Backup guidelines CentOS#

Back up platform data to restore it when you upgrade or reinstall the platform, and as a disaster recovery mitigation strategy.

As a best practice, we recommend you implement a backup strategy for platform data.

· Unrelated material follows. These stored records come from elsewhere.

(** * NetDAQ channel configuration encoding

    A shallow embedding of [src/config.py] (the monolithic channel classes and
    the device configuration) and of [src/lib/config/channels/analog.py] (the
    per-measurement analog channel classes), with the properties of the
    specification stated over it.

    Python [int] is [Z], Python [float] is the binary64 [float] of the kernel
    (same rounding, same comparisons, one NaN), [bytes] is a list of bytes,
    [int | None] is [option Z].  A raised exception is the [Raise] case of
    [result]. *)

From Stdlib Require Import ZArith List Bool Floats Lia Permutation String.
Import ListNotations.

Set Warnings "-inexact-float".
Local Open Scope Z_scope.

(* ================================================================== *)
(** ** Exceptions *)

Inductive exn : Type :=
| ConfigError (msg : string)
| NotImplementedError (msg : string)
| ZeroDivisionError.

Inductive result (A : Type) : Type :=
| Ok (a : A)
| Raise (e : exn).
Arguments Ok {A} a.
Arguments Raise {A} e.

Definition bind {A B} (c : result A) (k : A -> result B) : result B :=
  match c with
  | Ok a => k a
  | Raise e => Raise e
  end.

Notation "x <- c ;; k" := (bind c (fun x => k))
  (at level 61, c at next level, right associativity).
Notation "c ;;; k" := (bind c (fun _ => k))
  (at level 61, right associativity).

Definition raises {A} (c : result A) : bool :=
  match c with Ok _ => false | Raise _ => true end.

Definition is_config_error {A} (c : result A) : bool :=
  match c with Raise (ConfigError _) => true | _ => false end.

(* ================================================================== *)
(** ** Python floats *)

Module PyFloat.

(** [a / b] on Python floats: a zero divisor raises, anything else is the
    IEEE quotient. *)
Definition truediv (a b : float) : result float :=
  if PrimFloat.eqb b 0%float then Raise ZeroDivisionError
  else Ok (PrimFloat.div a b).

(** [a < b], [a > b], [a != b]. *)
Definition lt (a b : float) : bool := PrimFloat.ltb a b.
Definition gt (a b : float) : bool := PrimFloat.ltb b a.
Definition ne (a b : float) : bool := negb (PrimFloat.eqb a b).

(** [math.isnan(x)]: a NaN is the one float that differs from itself. *)
Definition isnan (x : float) : bool := negb (PrimFloat.eqb x x).

(** The closed interval [lo, hi], as the specification writes range
    constraints. *)
Definition in_range (lo hi x : float) : bool :=
  PrimFloat.leb lo x && PrimFloat.leb x hi.

End PyFloat.

(* ================================================================== *)
(** ** The primitive codec and the enumerations

    [encoding.py] and [enums.py] are not part of the sources at hand.  The
    codec is a parameter (a class, instantiated by the device protocol); an
    enumeration is the inductive type of the members the sources name, with
    its numeric codes a parameter as well. *)

Definition bytes : Type := list Byte.byte.

(** Modelled from the spec: the primitive codec ([encoding.py],
    [utils/encoding.py]) is missing; the specification gives it as total
    functions into fixed-width byte strings, with a reusable zero integer. *)
Class Encoding : Type := {
  make_int : Z -> bytes;
  make_float : float -> bytes;
  make_optional_indexed_bit : option Z -> bytes;
  NULL_INTEGER : bytes;
  ZERO_INT : bytes
}.

(** [e.value] for a member [e] of an enumeration. *)
Class EnumValue (E : Type) : Type := value : E -> Z.

Ltac enum_eq_dec := decide equality; apply Nat.eq_dec.

(** Modelled from the spec: [enums.py] is missing.  Each enumeration has the
    members that the sources or the specification name; [other n] stands for
    the members they do not name. *)
Module DAQConfigAlarm.
Inductive t : Type := OFF | other (n : nat).
Definition eq_dec (a b : t) : {a = b} + {a <> b}.
Proof. enum_eq_dec. Defined.
Definition eqb (a b : t) : bool := if eq_dec a b then true else false.
End DAQConfigAlarm.

Module DAQAnalogMeasuremenType.
Inductive t : Type :=
| OFF | Ohms | Ohms_4Wire | RTD | Thermocouple | Current | VDC | VAC
| Frequency.
Definition eq_dec (a b : t) : {a = b} + {a <> b}.
Proof. enum_eq_dec. Defined.
Definition eqb (a b : t) : bool := if eq_dec a b then true else false.
End DAQAnalogMeasuremenType.

Module DAQComputedMeasurementType.
Inductive t : Type := Average | AminusB | Equation | other (n : nat).
End DAQComputedMeasurementType.

Module DAQRange.
Inductive t : Type := NONE | Current_20mA | Current_100mA | other (n : nat).
Definition eq_dec (a b : t) : {a = b} + {a <> b}.
Proof. enum_eq_dec. Defined.
Definition eqb (a b : t) : bool := if eq_dec a b then true else false.
End DAQRange.

Module DAQConfigSpeed.
Inductive t : Type := SLOW | MEDIUM | FAST.
Definition eq_dec (a b : t) : {a = b} + {a <> b}.
Proof. enum_eq_dec. Defined.
Definition eqb (a b : t) : bool := if eq_dec a b then true else false.
End DAQConfigSpeed.

Module DAQConfigTrigger.
Inductive t : Type := INTERVAL | other (n : nat).
End DAQConfigTrigger.

Module DAQConfigBits.
Inductive t : Type :=
| DRIFT_CORRECTION | TRIGGER_OUT | FAHRENHEIT | TOTALIZER_DEBOUNCE
| other (n : nat).
End DAQConfigBits.

Module DAQOhmsRange.
Inductive t : Type := Ohms_300 | Ohms_3k | other (n : nat).
Definition eq_dec (a b : t) : {a = b} + {a <> b}.
Proof. enum_eq_dec. Defined.
Definition eqb (a b : t) : bool := if eq_dec a b then true else false.
End DAQOhmsRange.

Module DAQVDCRange.
Inductive t : Type := other (n : nat).
End DAQVDCRange.

Module DAQVACRange.
Inductive t : Type := other (n : nat).
End DAQVACRange.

Backups are crucial in scenarios such as:

Platform upgrade to a newer release.
Platform reinstallation.
Disaster recovery.

Before starting a platform backup, verify the following points:

No users are signed in to the platform.
No read/write activity is in progress on the PostgreSQL, Elasticsearch or Neo4j databases.
No pending queues: this means that no read/write activity is in progress on the Redis database.
No running Celery tasks.
The platform is not running.

The core data you should include in a platform backup are:

Configuration files.
Databases.
Any SSL keys associated with the platform and its dependencies.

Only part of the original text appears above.